__WHAT YOU HAVE TO DO__. Count the lines in the records below that contain the word "Train", and give only that count.

════════════════════

Lemma digit_val_digit (q : N) :
  (q < 10)%N -> digit_val (ascii_of_N (48 + q mod 10)) = Some q.
Proof.
  intros H. unfold digit_val. rewrite digit_code by exact H.
  replace ((48 <=? 48 + q)%N) with true by (symmetry; apply N.leb_le; lia).
  replace ((48 + q <=? 57)%N) with true by (symmetry; apply N.leb_le; lia).
  cbn [andb]. f_equal. lia.
Qed.

Lemma parse_pad (w : nat) (n acc : N) (rest : string) :
  (n < 10 ^ N.of_nat w)%N ->
  parse_digits w acc (pad w n ++ rest)
    = Some ((acc * 10 ^ N.of_nat w + n)%N, rest).
Proof.
  revert n acc. induction w as [|w IH]; intros n acc H.
  - cbn in *. f_equal. f_equal. lia.
  - destruct (split_digit w n H) as (Hq & Hr & Hn).
    cbn [pad parse_digits String.append].
    rewrite digit_val_digit by exact Hq.
    rewrite IH by exact Hr.
    rewrite Nat2N.inj_succ, N.pow_succ_r'. f_equal. f_equal.
    set (p := (10 ^ N.of_nat w)%N) in *. lia.
Qed.

Lemma compare_pad (w : nat) (n m : N) (r1 r2 : string) :
  (n < 10 ^ N.of_nat w)%N -> (m < 10 ^ N.of_nat w)%N ->
  String.compare (pad w n ++ r1) (pad w m ++ r2)
    = lex (n ?= m)%N (String.compare r1 r2).
Proof.
  revert n m. induction w as [|w IH]; intros n m Hn Hm.
  - cbn in Hn, Hm. assert (n = 0%N) by lia. assert (m = 0%N) by lia.
    subst. reflexivity.
  - destruct (split_digit w n Hn) as (Hq1 & Hr1 & He1).
    destruct (split_digit w m Hm) as (Hq2 & Hr2 & He2).
    cbn [pad String.append String.compare]. unfold Ascii.compare.
    rewrite !digit_code by assumption.
    rewrite N_add_compare_l, IH by assumption.
    set (p := (10 ^ N.of_nat w)%N) in *.
    set (q1 := (n / p)%N) in *. set (q2 := (m / p)%N) in *.
    set (x1 := (n mod p)%N) in *. set (x2 := (m mod p)%N) in *.
    destruct (N.compare_spec q1 q2) as [Heq|Hlt|Hgt].
    + replace (n ?= m)%N with (x1 ?= x2)%N; [reflexivity|].
      rewrite He1, He2, Heq. symmetry. apply N_add_compare_l.
    + assert (Hnm : (n < m)%N) by nia.
      apply N.compare_lt_iff in Hnm. rewrite Hnm. reflexivity.
    + assert (Hnm : (m < n)%N) by nia.
      apply N.compare_gt_iff in Hnm. rewrite Hnm. reflexivity.
Qed.

Lemma parse_pad0 (w : nat) (n : N) (rest : string) :
  (n < 10 ^ N.of_nat w)%N ->
  parse_digits w 0 (pad w n ++ rest) = Some (n, rest).
Proof. intros H. rewrite parse_pad by exact H. reflexivity. Qed.

Lemma compare_same_head (c : ascii) (r1 r2 : string) :
  String.compare (String c r1) (String c r2) = String.compare r1 r2.
Proof.
  cbn [String.compare]. unfold Ascii.compare. rewrite N.compare_refl.
  reflexivity.
Qed.
Lemma pissa_init_truncated_svd_run :
  exists w' a' b',
    pissa_init svd_run sqrt_run (lin_weight donor_run)
      (create_parameter (default_run 1 1)) (create_parameter (default_run 1 1)) 1
    = OK (w', a', b')
    /\ [/\ data a' *m data b'
           = slice_cols 1 (svd_run (data (lin_weight donor_run))).1.1
               *m diag_mx (slice_cols 1 (svd_run (data (lin_weight donor_run))).1.2)
               *m slice_rows 1 (svd_run (data (lin_weight donor_run))).2,
           data w'
           = data (lin_weight donor_run)
             - slice_cols 1 (svd_run (data (lin_weight donor_run))).1.1
                 *m diag_mx (slice_cols 1 (svd_run (data (lin_weight donor_run))).1.2)
                 *m slice_rows 1 (svd_run (data (lin_weight donor_run))).2
         & slice_cols 1 (svd_run (data (lin_weight donor_run))).1.1
             *m diag_mx (slice_cols 1 (svd_run (data (lin_weight donor_run))).1.2)
             *m slice_rows 1 (svd_run (data (lin_weight donor_run))).2
           = data (lin_weight donor_run) -> data w' = 0].
Proof.
have [[[w' a'] b'] Hinit] :=
  pissa_init_total svd_run sqrt_run (lin_weight donor_run)
    (create_parameter (default_run 1 1)) (create_parameter (default_run 1 1))
    (leqnn 1).
exists w', a', b'; split=> //.
apply: (pissa_init_truncated_svd (sqrt := sqrt_run) _ _ Hinit); first by [].
move=> j; rewrite !mxE /sqrt_run eqxx.
by rewrite -natrM.
Defined.

Lemma default_init_forward_stable_run :
  exists self,
    init_run true false = OK self
    /\ forward dropout_run (run [:: Eval; Train; Eval] self) input_run
       = F_linear input_run (data (lin_weight donor_run))
           (omap (@data _) (lin_bias super_run)).
Proof.
have [self Hself] := init_run_default true.
exists self; split=> //; rewrite /init_run in Hself.
exact: (default_init_forward_stable dropout_run (r := RInt 1)
          [:: Eval; Train; Eval] input_run Hself).
Defined.

Lemma pissa_eval_restores_donor_run :
  exists self,
    init_run true true = OK self
    /\ (merged (eval self) = true
        /\ data (weight (eval self)) = data (lin_weight donor_run)).
Proof.
have [self Hself] := init_run_pissa true.
exists self; split=> //; rewrite /init_run in Hself.
exact: (pissa_eval_restores_donor (r := RInt 1) Hself).
Defined.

════════════════════

__RESPONSE BOX__. 2